Time functions both as a necessary prerequisite for and a corrosive force on the process of memory, the oxygen to memory’s respiration.  Elijah Nelms’ practice traces the sharp edges of this paradox, exploring the tipping point at which memories begin to distort the people and events they set out to preserve.

Working in a variety of media, Nelms constructs iterative systems of unmeaning.  His pieces emerge from discrete packets of representative information that, through his layered interventions, gradually lose their ability to recognizably communicate with their audience.  Divorced from their contextual antecedents, the pieces become untraceable artifacts – eroded pillars twisting upward from the dry riverbed of memory.  They emerge from their own unmaking.

The pieces in his “Disturbances” series each begin with digital stills taken from the video feeds of internet cam-girls. Communicating with their clients exclusively over low-fidelity web video streams, the women often wear elaborate makeup designed to partially obscure their identities from their viewers.  Nelms’ glitch processing accentuates the isolating distances intrinsic to this simulacrum of human contact, interposing washes of digital noise through the images’ communicative signal.
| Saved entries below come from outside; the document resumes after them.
Lemma extends_length_le (this : CTCBeamSearch) (row : list num)
    (beam : BeamEntry) (l : list Z) (pool : BeamList) :
  (length (_beamList (fold_left
       (fun allCandidates cIndex =>
          add allCandidates
              (extend beam cIndex (row_at row cIndex)
                      (row_at row (search_blankIndex this)))
              (_vocabulary this)) l pool))
   ≤ length (_beamList pool) + length l)%nat.
Proof.
  revert pool. induction l as [|i l IH]; intros pool; [simpl; lia|]. simpl.
  etrans; [apply IH|]. pose proof (add_length_le pool
    (extend beam i (row_at row i) (row_at row (search_blankIndex this)))
    (_vocabulary this)). lia.
Qed.

Lemma expand_length_mono (this : CTCBeamSearch) (row : list num)
    (pool : BeamList) (beam : BeamEntry) :
  (length (_beamList pool)
   ≤ length (_beamList (expand this row pool beam)))%nat.
Proof.
  unfold expand. etrans; [|apply extends_length_mono]. apply add_length_mono.
Qed.

Lemma empty_label_printable (vocab : Vocabulary) (e : BeamEntry) :
  seq e = [] → printable vocab e.
Proof.
  intros Hseq. unfold printable. rewrite Hseq. unfold Object_prototype.
  intros H. repeat (apply elem_of_cons in H as [H|H]; [discriminate|]).
  by apply elem_of_nil in H.
Qed.

Lemma expand_nonempty (this : CTCBeamSearch) (row : list num)
    (pool : BeamList) (beam : BeamEntry) :
  coherent pool → printable (_vocabulary this) beam →
  (2 ≤ length row)%nat →
  (0 < length (_beamList (expand this row pool beam)))%nat.
Proof.
  intros Hc Hprint Hrow. unfold expand.
  destruct (decide (_last beam = -1)) as [Hlast|Hlast].
  - rewrite (copy_None _ _ _ Hlast).
    change (add pool None (_vocabulary this)) with pool.
    rewrite seqZ_cons by lia. cbn [fold_left].
    eapply Nat.lt_le_trans; [|apply extends_length_mono].
    destruct (extend beam 0 (row_at row 0)
                (row_at row (search_blankIndex this))) as [r|] eqn:E;
      rewrite extend_cases, Hlast in E; simpl in E; [|done].
    injection E as <-.
    apply add_nonempty; [done|done|]. by apply empty_label_printable.
  - destruct (copy_Some beam row (row_at row (search_blankIndex this)) Hlast)
      as (r & Hr & Hseq & _).
    eapply Nat.lt_le_trans; [|apply extends_length_mono].
    rewrite Hr. apply add_nonempty; [done|by eapply copy_fresh|].
    unfold printable. by rewrite Hseq.
Qed.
As the images undergo progressive layers of distortion, human forms give way to stark geometric features, leaving abstracted, right-angled fields that echo the digital memory-loss process of JPEG compression.
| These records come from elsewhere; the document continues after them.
(** * dnd-kit-plus: the drag-and-drop state machine and its orchestrator

    A shallow embedding of
    - [dnd-state.ts]   (the state shape, the actions and [dndStateReducer]),
    - the [DndNode] component (the registration a node writes into the
      callback registry),
    - [DndProvider.tsx] (the [onDragEnd] and [onDragOver] handlers),
    - [DndOverlay.tsx] (what [DndOverlayContent] renders),
    followed by the properties of the specification that were checked
    against it.

    JavaScript [Map]s are objects with identity: [state.over.set (..)]
    changes the map in place and every holder of the reference sees the
    change.  The embedding therefore keeps the maps in a store and lets the
    state hold references into it.  Arrays are never updated in place by
    this code (they are rebuilt with spread and [filter]), so they are
    plain lists. *)

From stdpp Require Import gmap strings list fin_maps.

(** ** Values *)

(** A value that is either [undefined] or a string: the keys of a [Map],
    and what reading the property [id] of an object gives. *)
Abbreviation JsId := (option string).

Definition undefined : JsId := None.

(** [String(v)] for such a value. *)
Definition String_ (v : JsId) : string :=
  match v with
  | None => "undefined"
  | Some s => s
  end.

(** Truthiness of such a value: [undefined] and the empty string are falsy. *)
Definition truthy (v : JsId) : bool :=
  match v with
  | None => false
  | Some s => negb (String.eqb s "")
  end.

(** [a !== b]. *)
Definition strict_neq (a b : JsId) : bool := bool_decide (a ≠ b).

(** How the evaluation of an expression ends: with a value, or with the
    [TypeError] that a property read on [null] / [undefined], or the
    iteration of a non-iterable, throws. *)
Inductive Completion (A : Type) : Type :=
  | Normal (a : A)
  | TypeError.
Arguments Normal {A} a.
Arguments TypeError {A}.

(** ** dnd-state.ts: the data model *)

Record Entity (T : Type) : Type := {
  id : string;
  namespace : string;
  state : T;
}.
Arguments id {T} _.
Arguments namespace {T} _.
Arguments state {T} _.

Inductive Status : Type := StatusOver | StatusLeave.

(** The objects the reducer stores as values of the [over] map:
    [{status: "over", entity}] or [{...current, status: "leave"}].  The
    second has no [entity] property when [current] is [undefined]. *)
Record OverEntry (T : Type) : Type := {
  status : Status;
  entity : option (Entity T);
}.
Arguments status {T} _.
Arguments entity {T} _.

(** The contents of a [Map] object. *)
Abbreviation MapContents T := (gmap JsId (OverEntry T)).

(** The store of [Map] objects, in allocation order; a reference is an
    index into it. *)
Abbreviation Store T := (list (MapContents T)).

(** The field [over]: a reference to a [Map], or [null]. *)
Inductive OverRef : Type :=
  | OverNull
  | OverMap (l : nat).

Record DragState (T : Type) : Type := {
  snap_dragging : list (Entity T);
  snap_over : OverRef;
}.
Arguments snap_dragging {T} _.
Arguments snap_over {T} _.

Record GlobalDndState (T : Type) : Type := {
  dragging : list (Entity T);
  over : OverRef;
  dropping : list (DragState T);
}.
Arguments dragging {T} _.
Arguments over {T} _.
Arguments dropping {T} _.

(** The payload object of a [drag-leave] action, as far as the code reads
    or writes it: the reducer reads [payload.id], the provider writes
    [payload.immediate]. *)
Record LeavePayload : Type := {
  leave_id : JsId;
  immediate : option bool;
}.

(** [GlobalDndAction].  The declared type gives [drag-leave] no payload;
    the provider dispatches it once with [{immediate: true}] and twice
    with none, and the reducer reads [action.payload.id], so the payload
    is kept here as optional. *)
Inductive GlobalDndAction (T : Type) : Type :=
  | DragStart (payload : list (Entity T))
  | DragOver (payload : Entity T)
  | DragLeave (payload : option LeavePayload)
  | DragLeaveResolved (payload_id : string)
  | DragCanceled
  | DropPending
  | DropResolved (payload_id : string)
  | DropCanceled (payload_id : string).
Arguments DragStart {T} payload.
Arguments DragOver {T} payload.
Arguments DragLeave {T} payload.
Arguments DragLeaveResolved {T} payload_id.
Arguments DragCanceled {T}.
Arguments DropPending {T}.
Arguments DropResolved {T} payload_id.
Arguments DropCanceled {T}.

(** [new Map()] / [new Map(m)]: a new object holding a copy of the
    entries; its reference is the next free index. *)
Definition new_Map {T} (h : Store T) (m : MapContents T) : Store T * nat :=
  (h ++ [m], length h).

(** The contents of the map behind a reference.  References come from
    [new_Map], so they lie within the store; outside it the lookup reads
    as the empty map. *)
Definition deref {T} (h : Store T) (l : nat) : MapContents T := h !!! l.

(** [initialGlobalDndState]: the store holds its one [new Map()]. *)
Definition initialStore (T : Type) : Store T := [∅].

Definition initialGlobalDndState (T : Type) : GlobalDndState T :=
  {| dragging := []; over := OverMap 0; dropping := [] |}.

(** [drop.over.id] for a snapshot [drop]: a [TypeError] on [null]; on a
    [Map] object, which has no property [id], [undefined]. *)
Definition over_dot_id (r : OverRef) : Completion JsId :=
  match r with
  | OverNull => TypeError
  | OverMap _ => Normal undefined
  end.

(** [state.dropping.filter((drop) => drop.over.id !== id)]: the callback
    runs on the elements in order, and what it throws ends the call. *)
Fixpoint filter_dropping {T} (id : string) (drops : list (DragState T))
  : Completion (list (DragState T)) :=
  match drops with
  | [] => Normal []
  | drop :: rest =>
      match over_dot_id (snap_over drop) with
      | TypeError => TypeError
      | Normal v =>
          match filter_dropping id rest with
          | TypeError => TypeError
          | Normal kept =>
              Normal (if strict_neq v (Some id) then drop :: kept else kept)
          end
      end
  end.

(** ** dnd-state.ts: [dndStateReducer]

    The result is the store after the call and how the call ended.  The
    [default] case of the [switch] has no counterpart: every action of
    the union has a case. *)
Definition dndStateReducer {T} (h : Store T) (st : GlobalDndState T)
    (action : GlobalDndAction T) : Store T * Completion (GlobalDndState T) :=
  match action with
  | DragStart payload =>
      (h, Normal {| dragging := payload;
                    over := over st;
                    dropping := dropping st |})
  | DragCanceled =>
      (h, Normal {| dragging := [];
                    over := over st;
                    dropping := dropping st |})
  | DragOver payload =>
      match over st with
      | OverNull => (h, TypeError)
      | OverMap l =>
          (* state.over.set(..) writes into the state's own map and
             returns it; new Map(..) then copies it *)
          let m := <[Some (id payload) :=
                       {| status := StatusOver; entity := Some payload |}]>
                     (deref h l) in
          let h1 := <[l := m]> h in
          let '(h2, l') := new_Map h1 m in
          (h2, Normal {| dragging := dragging st;
                         over := OverMap l';
                         dropping := dropping st |})
      end
  | DragLeave payload =>
      match over st, payload with
      | OverNull, _ => (h, TypeError)
      | OverMap _, None => (h, TypeError)
      | OverMap l, Some p =>
          let current := deref h l !! leave_id p in
          let m := <[leave_id p :=
                       {| status := StatusLeave;
                          entity := current ≫= entity |}]>
                     (deref h l) in
          let h1 := <[l := m]> h in
          let '(h2, l') := new_Map h1 m in
          (h2, Normal {| dragging := dragging st;
                         over := OverMap l';
                         dropping := dropping st |})
      end
  | DragLeaveResolved payload_id =>
      match over st with
      | OverNull => (h, TypeError)
      | OverMap l =>
          (* state.over.delete(..) removes the key and returns a boolean;
             new Map(boolean) throws: a boolean is not iterable *)
          (<[l := delete (Some payload_id) (deref h l)]> h, TypeError)
      end
  | DropPending =>
      (h, Normal {| dragging := [];
                    over := OverNull;
                    dropping := dropping st ++
                      [ {| snap_dragging := dragging st;
                           snap_over := over st |} ] |})
  | DropResolved payload_id
  | DropCanceled payload_id =>
      match filter_dropping payload_id (dropping st) with
      | TypeError => (h, TypeError)
      | Normal kept =>
          (h, Normal {| dragging := dragging st;
                        over := over st;
                        dropping := kept |})
      end
  end.

(** What the provider's [dispatch] does to the state held by
    [useReducer]: the actions are reduced in the order dispatched; a
    reducer that throws ends the run. *)
Fixpoint dispatch_all {T} (h : Store T) (st : GlobalDndState T)
    (actions : list (GlobalDndAction T))
  : Store T * Completion (GlobalDndState T) :=
  match actions with
  | [] => (h, Normal st)
  | a :: rest =>
      match dndStateReducer h st a with
      | (h', Normal st') => dispatch_all h' st' rest
      | (h', TypeError) => (h', TypeError)
      end
  end.

(** The entries of the map the state's [over] refers to. *)
Definition over_entries {T} (h : Store T) (st : GlobalDndState T)
  : option (MapContents T) :=
  match over st with
  | OverNull => None
  | OverMap l => Some (deref h l)
  end.

(** ** [DndNode]: the callback registry *)

(** How an awaited call ends.  A call that throws before it returns a
    promise is caught by the same [try] as a rejected promise, so it
    counts as [Rejected]. *)
Inductive Outcome : Type := Fulfilled | Rejected.

(** [Promise.all]. *)
Definition Promise_all (ps : list Outcome) : Outcome :=
  if forallb (fun p => match p with Fulfilled => true | Rejected => false end) ps
  then Fulfilled else Rejected.

(** The object a node stores in the registry.  A handler is the function
    from its argument to the outcome of awaiting its call.  [onLeave] is
    present when the stored value is truthy; it then carries the outcome
    of [await fns.onLeave()].  ([onDragStart], always [handleDragState],
    is read by neither [onDragEnd] nor [onDragOver] and is left out.) *)
Record Registration (T : Type) : Type := {
  enableDrop : option (GlobalDndState T → bool);
  onLeave : option Outcome;
  onDrop : option (GlobalDndState T → Outcome);
}.
Arguments enableDrop {T} _.
Arguments onLeave {T} _.
Arguments onDrop {T} _.

Abbreviation Registry T := (gmap JsId (Registration T)).

(** The props of a [DndNode] that its registration depends on, and the
    contents of its two refs ([None] is [null]; a registered function is
    given by what calling it yields). *)
Record DndNodeProps (T : Type) : Type := {
  idProp : string;
  namespaceProp : string;
  enableDropProp : option (GlobalDndState T → bool);
  onDropProp : option (GlobalDndState T → Outcome);
  onDropPromise : option Outcome;
  onLeavePromise : option (option Outcome);
}.
Arguments idProp {T} _.
Arguments namespaceProp {T} _.
Arguments enableDropProp {T} _.
Arguments onDropProp {T} _.
Arguments onDropPromise {T} _.
Arguments onLeavePromise {T} _.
This distortive process carries over to his photographic practice, which primarily involves slow shutter speeds and long exposure times.  Nelms uses the camera to thwart his photographs’ indexical qualities, forcing each image to record more information than can be translated into a recognizable image or coherent memory.

Throughout Nelms’ work, information introduced into a system of memory pollutes the memory itself: what remains becomes an accretionary structure of loss.